Results and discussion

Spe results and molecular formula assignment of reference material

The recovery of DOC from Suwannee River natural organic matter reference material during the SPE procedure was 88.6% when the initial DOC concentration was 20.59 mg C/L and a feed volume of 63 mL was used. This result is consistent with the study conducted by Li et al. [34], which reported DOC recovery of up to 89% with a feed volume of 62.5 mL and an initial DOC concentration of 20 mg C/L. For all leachate samples (G1.1, G1.2, G2, G3, G4, and G5), the recovery rates of DOM using SPE were 62.5 ± 4.3%, 60.9 ± 3.8%, 68.7 ± 1.3%, 55.0 ± 2.8%, 66.7 ± 3.2%, and 59.3 ± 8.3% (n = 10), respectively, across 5 sampling months. The experiment yielded reproducible results for duplicate samples (Table S8, Supplementary Material). These DOC recoveries are acceptable relative to previous studies using PPL cartridges [18, 35].

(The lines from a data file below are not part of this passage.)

(* ===== verification/Members.v ===== *)
(** * Members: the MemberManagement component
    (src/src/components/MemberManagement.tsx).

    The same shape as [Books]: the [useState] hooks are the fields of
    [State]; [fetchMembers], [handleAddMember], [handleUpdateMember],
    [handleDeleteMember] and [handleSearch] are [Eff] programs;
    [filteredMembers], [getStatusBadgeVariant] and [render] are what the
    component computes for a state.  [window.confirm] is the user's
    answer, an argument of [handleDeleteMember].  [UiEvent] and
    [handler] list the page's event handlers; [search_url] is the URL of
    the search.  MemberFacts proves the client's filter against the
    service's search and that the page only holds members as the service
    sends them ([page_members_served]). *)

From S2P Require Import Prelude Js Model IsoDate Http Url Runtime Service.

Module MemberManagement.

Record State := mkState {
  members : list Member;
  searchTerm : string;
  showAddForm : bool;
  editingMember : option Member;
  loading : bool;
  newMember : Member;
  error : option string }.

(** The empty add form (lines 29-35 and 62-68). *)
Definition blankMember : Member := mkMember None "" "" "" "" ACTIVE None.

Definition initial : State := mkState [] "" false None true blankMember None.

Definition setMembers v s := mkState v (searchTerm s) (showAddForm s) (editingMember s) (loading s) (newMember s) (error s).
Definition setSearchTerm v s := mkState (members s) v (showAddForm s) (editingMember s) (loading s) (newMember s) (error s).
Definition setShowAddForm v s := mkState (members s) (searchTerm s) v (editingMember s) (loading s) (newMember s) (error s).
Definition setEditingMember v s := mkState (members s) (searchTerm s) (showAddForm s) v (loading s) (newMember s) (error s).
Definition setLoading v s := mkState (members s) (searchTerm s) (showAddForm s) (editingMember s) v (newMember s) (error s).
Definition setNewMember v s := mkState (members s) (searchTerm s) (showAddForm s) (editingMember s) (loading s) v (error s).
Definition setError v s := mkState (members s) (searchTerm s) (showAddForm s) (editingMember s) (loading s) (newMember s) v.

Definition fetch_error_fallback : string :=
  "Failed to fetch members. Please check if the backend server is running.".

Local Open Scope eff_scope.

(** [fetchMembers] (lines 44-56). *)
Definition fetchMembers : Eff State unit :=
  set (setError None) ;;
  response <- await GetMembers ;;
  match response with
  | Fulfilled _ data => set (setMembers data)
  | Rejected e => set (setError (Some (message_or fetch_error_fallback e))) ;; set (setMembers [])
  end ;;
  set (setLoading false).

(** [handleAddMember] (lines 58-74), for the state [s] of its render. *)
Definition handleAddMember (s : State) : Eff State unit :=
  o <- await (PostMember (newMember s)) ;;
  match o with
  | Fulfilled _ _ =>
      set (setNewMember blankMember) ;;
      set (setShowAddForm false) ;;
      spawn fetchMembers
  | Rejected _ => Ret tt
  end.

(** [handleUpdateMember] (lines 76-87): [!editingMember?.memberId] also
    stops on the id 0. *)
Definition handleUpdateMember (s : State) : Eff State unit :=
  match editingMember s with
  | Some m =>
      match memberId m with
      | Some id =>
          if (id =? 0)%Z then Ret tt
          else
            o <- await (PutMember id m) ;;
            match o with
            | Fulfilled _ _ => set (setEditingMember None) ;; spawn fetchMembers
            | Rejected _ => Ret tt
            end
      | None => Ret tt
      end
  | None => Ret tt
  end.

(** [handleDeleteMember] (lines 89-98). *)
Definition handleDeleteMember (confirmed : bool) (memberId : Z) : Eff State unit :=
  if confirmed then
    o <- await (DeleteMember memberId) ;;
    match o with
    | Fulfilled _ _ => spawn fetchMembers
    | Rejected _ => Ret tt
    end
  else Ret tt.

(** The URL of [handleSearch]'s request (line 107). *)
Definition search_url (term : string) : string := "/members/search?name=" +:+ encodeURIComponent term.

(** [handleSearch] (lines 100-112). *)
Definition handleSearch (s : State) : Eff State unit :=
  if negb (str_truthy (trim (searchTerm s))) then spawn fetchMembers
  else
    response <- await (SearchMembers (searchTerm s)) ;;
    match response with
    | Fulfilled _ data => set (setMembers data)
    | Rejected _ => Ret tt
    end.

Local Close Scope eff_scope.

(** [filteredMembers] (lines 114-118). *)
Definition member_matches (term : string) (m : Member) : bool :=
  includes (toLowerCase (name m)) (toLowerCase term) ||
  includes (toLowerCase (email m)) (toLowerCase term).

Definition filteredMembers (s : State) : list Member :=
  List.filter (member_matches (searchTerm s)) (members s).

(** [getStatusBadgeVariant] (lines 120-131); the [default] branch of the
    switch is unreachable for a status of the declared type. *)
Definition getStatusBadgeVariant (st : MembershipStatus) : UiVariant :=
  match st with ACTIVE => default | SUSPENDED => destructive | EXPIRED => secondary end.

(** ** The forms' [onChange] handlers *)

(** The inputs of a member form; the status select of the edit form
    offers the three statuses only (lines 298-300). *)
Inductive MemberField :=
  | FName (v : string)
  | FEmail (v : string)
  | FPhone (v : string)
  | FAddress (v : string)
  | FStatus (v : MembershipStatus).

(** [{ ...member, field: value }] (lines 196-224 and 253-294). *)
Definition member_field (f : MemberField) (m : Member) : Member :=
  match f with
  | FName v => mkMember (memberId m) v (email m) (phone m) (address m) (membershipStatus m) (registrationDate m)
  | FEmail v => mkMember (memberId m) (name m) v (phone m) (address m) (membershipStatus m) (registrationDate m)
  | FPhone v => mkMember (memberId m) (name m) (email m) v (address m) (membershipStatus m) (registrationDate m)
  | FAddress v => mkMember (memberId m) (name m) (email m) (phone m) v (membershipStatus m) (registrationDate m)
  | FStatus v => mkMember (memberId m) (name m) (email m) (phone m) (address m) v (registrationDate m)
  end.

(** The add form has no status input. *)
Definition onNewMemberChange (f : MemberField) (s : State) : Eff State unit :=
  match f with
  | FStatus _ => Ret tt
  | _ => set (setNewMember (member_field f (newMember s)))
  end.

Definition onEditingMemberChange (f : MemberField) (s : State) : Eff State unit :=
  match editingMember s with
  | Some m => set (setEditingMember (Some (member_field f m)))
  | None => Ret tt
  end.

(** The card's buttons (lines 325 and 331). *)
Definition onEditClick (m : Member) : Eff State unit := set (setEditingMember (Some m)).

Definition onDeleteClick (confirmed : bool) (m : Member) : Eff State unit :=
  match memberId m with
  | Some id => if (id =? 0)%Z then Ret tt else handleDeleteMember confirmed id
  | None => Ret tt
  end.

(** The search box (lines 156-165): [onChange] sets the term;
    [onKeyPress] with Enter, like the button, starts the [handleSearch]
    of the render. *)
Definition onSearchChange (v : string) : Eff State unit := set (setSearchTerm v).

Definition onSearchKeyPress (key : string) (s : State) : Eff State unit :=
  if String.eqb key "Enter" then handleSearch s else Ret tt.

(** The other buttons: Add Member (line 148), the error card's Retry
    (line 176), and the Cancel buttons of the two forms (lines 231 and
    306). *)
Definition onAddClick : Eff State unit := set (setShowAddForm true).
Definition onRetryClick : Eff State unit := fetchMembers.
Definition onCancelAdd : Eff State unit := set (setShowAddForm false).
Definition onCancelEdit : Eff State unit := set (setEditingMember None).

(** Every event handler of the page, for the state of its render. *)
Inductive UiEvent :=
  | ClickAdd | ClickRetry | CancelAdd | CancelEdit
  | SubmitAdd | SubmitUpdate | ClickSearch
  | ChangeNew (f : MemberField) | ChangeEdit (f : MemberField)
  | ClickEdit (m : Member) | ClickDelete (confirmed : bool) (m : Member)
  | ChangeSearch (v : string) | KeyPress (key : string).

Definition handler (e : UiEvent) (s : State) : Eff State unit :=
  match e with
  | ClickAdd => onAddClick
  | ClickRetry => onRetryClick
  | CancelAdd => onCancelAdd
  | CancelEdit => onCancelEdit
  | SubmitAdd => handleAddMember s
  | SubmitUpdate => handleUpdateMember s
  | ClickSearch => handleSearch s
  | ChangeNew f => onNewMemberChange f s
  | ChangeEdit f => onEditingMemberChange f s
  | ClickEdit m => onEditClick m
  | ClickDelete c m => onDeleteClick c m
  | ChangeSearch v => onSearchChange v
  | KeyPress k => onSearchKeyPress k s
  end.

(** ** What the component shows (lines 133-371) *)

Section View.
Context `{DateCodec}.

Record MemberCard := mkMemberCard {
  card_key : option Z;
  card_name : string;
  card_email : string;
  card_phone : string;
  card_address : string;
  card_registered : option (option Z);
  card_badge : UiVariant;
  card_badge_text : MembershipStatus }.

(** [{member.registrationDate && <p>{new Date(...)...}</p>}]: shown for a
    non-empty date, as the time value it parses to. *)
Definition render_card (m : Member) : MemberCard :=
  mkMemberCard (memberId m) (name m) (email m) (phone m) (address m)
    (date_parse <$> (str_guard (registrationDate m)))
    (getStatusBadgeVariant (membershipStatus m)) (membershipStatus m).

Inductive View :=
  | Spinner
  | Page (error_banner : option string) (add_form : option Member) (edit_form : option Member)
         (cards : list MemberCard) (empty_message : bool).

Definition render (s : State) : View :=
  if loading s then Spinner
  else Page (str_guard (error s))
         (if showAddForm s then Some (newMember s) else None)
         (editingMember s)
         (render_card <$> filteredMembers s)
         (bool_decide (filteredMembers s = [])).
End View.

End MemberManagement.

(** ** Lemmas on the component *)

Module MemberFacts.
Import MemberManagement.

(** With an empty search box, the page lists every member it holds. *)
Lemma filteredMembers_blank s : searchTerm s = "" -> filteredMembers s = members s.
Proof.
  intros Hs. unfold filteredMembers. rewrite Hs. apply filter_all. intros m.
  unfold member_matches. by rewrite !includes_empty.
Qed.

Section Served.
Context `{DateCodec}.

(** (C21) Filtering the full list of members in the client shows exactly
    what the service's search for the same term returns: the
    case-insensitive match on name or email of spec.md section 4.1. *)
Theorem filter_list_members_search term st :
  List.filter (member_matches term) (list_members st) = search_members term st.
Proof.
  unfold list_members, search_members, list_members_of.
  rewrite (filter_all (fun '(_, m) => true)) by (intros [? ?]; done).
  apply filter_fmap_comm. intros [id m]. reflexivity.
Qed.

Context (cfg : Config).
#[local] Instance member_backend : Backend := service cfg.

(** [fetchMembers] against the service: one request, the error cleared,
    the full list shown, loading over. *)
Lemma fetchMembers_service (w : World Store State) :
  run fetchMembers w =
    (tt, mkWorld (setLoading false (setMembers (list_members (w_srv w)) (setError None (w_state w))))
                 (w_srv w) (w_clock w) (w_alerts w) (Nat.succ (w_sent w))).
Proof. unfold fetchMembers. cbn -[exchange]. erewrite (@exchange_fulfilled member_backend State); reflexivity. Qed.

End Served.

(** The name the service reads from the URL of [handleSearch]'s request
    is the search term, whatever the user typed. *)
Lemma member_search_url_roundtrip term : query_param (search_url term) "name" = Some term.
Proof.
  destruct (no_char_encode term) as [Ha _].
  exact (query_param_single "/members/search" "name" _ term eq_refl eq_refl Ha (url_decode_encode term)).
Qed.

(** ** The shape of the members the page holds *)

Section Page.
Context `{DateCodec} (cfg : Config).
#[local] Instance members_page_backend : Backend := service cfg.

(** A member as the service sends it: with its id and the date it was
    registered, as the service prints dates. *)
Definition served_member (m : Member) : Prop :=
  exists id day, memberId m = Some id /\ registrationDate m = Some (format_day day).

(** What the service sends for the requests that return members. *)
Definition member_lists_ok : ReplyProp := fun R r =>
  match r in Request R return R -> Prop with
  | GetMembers => Forall served_member
  | GetActiveMembers => Forall served_member
  | SearchMembers _ => Forall served_member
  | _ => fun _ => True
  end.

Definition member_list_inv (s : State) : Prop := Forall served_member (members s).

Lemma served_members_of p st : Forall served_member (list_members_of p st).
Proof.
  apply Forall_fmap, Forall_forall. intros [id m] _. simpl. by exists id, (m_registered m).
Qed.

Lemma service_member_lists : serves_ok member_lists_ok.
Proof.
  intros R now r st code d st' Hs. destruct r; simpl in Hs |- *; try done;
    injection Hs as _ <- _; apply served_members_of.
Qed.

(** Every handler of the page keeps the members it holds as the service
    sends them. *)
Lemma fetchMembers_on : upds_ok_on member_lists_ok member_list_inv fetchMembers.
Proof. unfold fetchMembers. upds_on_solve. Qed.

Lemma member_handler_on e s : upds_ok_on member_lists_ok member_list_inv (handler e s).
Proof.
  destruct e; simpl;
    unfold onAddClick, onRetryClick, onCancelAdd, onCancelEdit, handleAddMember, handleUpdateMember,
      handleSearch, onNewMemberChange, onEditingMemberChange, onEditClick, onDeleteClick,
      handleDeleteMember, onSearchChange, onSearchKeyPress, handleSearch;
    upds_on_solve; apply fetchMembers_on.
Qed.

(** The worlds of a mounted member page (Runtime's [page_reach]). *)
Definition members_page : World Store State -> Prop := page_reach (fun _ => initial) fetchMembers handler.

(** (C17) Whatever the member page did and whatever happened to the
    store, the members it holds are as the service sends them: each with
    its id and a registration date the service printed; so every card it
    shows has its id as React key and as the id its Delete button
    sends. *)
Theorem page_members_served w :
  members_page w ->
  Forall served_member (members (w_state w)) /\
  Forall (fun m => is_Some (memberId m)) (filteredMembers (w_state w)).
Proof.
  intros Hr.
  assert (Hinv : member_list_inv (w_state w)).
  { refine (page_reach_preserves (fun _ => initial) fetchMembers handler member_lists_ok member_list_inv
              service_member_lists _ fetchMembers_on member_handler_on w Hr).
    intros _. by apply Forall_nil. }
  split; [exact Hinv|]. unfold filteredMembers. apply List.Forall_forall. intros m [Hm _]%filter_In.
  unfold member_list_inv in Hinv. rewrite List.Forall_forall in Hinv.
  destruct (Hinv m Hm) as (id & day & -> & _). by eexists.
Qed.

End Page.

End MemberFacts.

Module MemberWitnesses.
Import MemberManagement MemberFacts ServiceWitnesses.

(** The member page mounted over the demo store (one member), after its
    mount effect. *)
Definition mounted_members : World Store State :=
  snd (@run (members_page_backend default_config) _ _ fetchMembers
         (mkWorld (Srv := Store) initial demo_store 0 [] 0)).

Lemma page_members_served_witness :
  members_page default_config mounted_members /\
  Forall served_member (members (w_state mounted_members)) /\
  Forall (fun m => is_Some (memberId m)) (filteredMembers (w_state mounted_members)).
Proof.
  assert (Hr : members_page default_config mounted_members).
  { exact (@page_mount (members_page_backend default_config) _ _ (fun _ => initial) fetchMembers handler _
             (@page_init (members_page_backend default_config) _ _ (fun _ => initial) fetchMembers handler
                0 demo_store [] 0)). }
  split; [exact Hr|]. pose proof (page_members_served default_config mounted_members Hr) as X. exact X.
Defined.

End MemberWitnesses.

On each Orbitrap MS measurement day, SRFA was analyzed alongside all samples. Hawkes et al. [23] reported SRFA composition obtained with 17 different HRMS instruments from an international laboratory comparison. The assigned ions for a given sample (i.e., SRFA) that were common across all or all but one instrument were designated “common,” and ions that were clearly detected and assigned by at least three instruments were categorized separately as “detected ≥ 3” ions. Without accounting for the isotopic pattern associated with each molecular formula, Hawkes et al. [23] suggested that a detection rate of > 95% of common ions, O/C = 0.52 ± 0.032, H/C = 1.09 ± 0.044, m/z = 423 ± 46 and AImod = 0.34 ± 0.02 (< ± 2 standard deviations from the mean), indicating good performance and reproducible measurement of the reference material SRFA at mass error ± 1.0 ppm. The results of this study indicate a match percentage of common peaks of 97.1 ± 0.2% (n = 6), which meets the threshold of Hawkes et al. [23]. The average O/C and H/C ratios, m/z and AImod of all molecular formulae in this study (O/C = 0.51 ± 0.004, H/C = 1.10 ± 0.007, m/z = 422 ± 1.2, AImod = 0.33 ± 0.003; n = 6) also met the thresholds proposed by Hawkes et al. [23]. However, to more confidently assign molecular formulae, an isotopic pattern check is necessary, such as the one included in the IsoFiltR function of the MFAssignR package.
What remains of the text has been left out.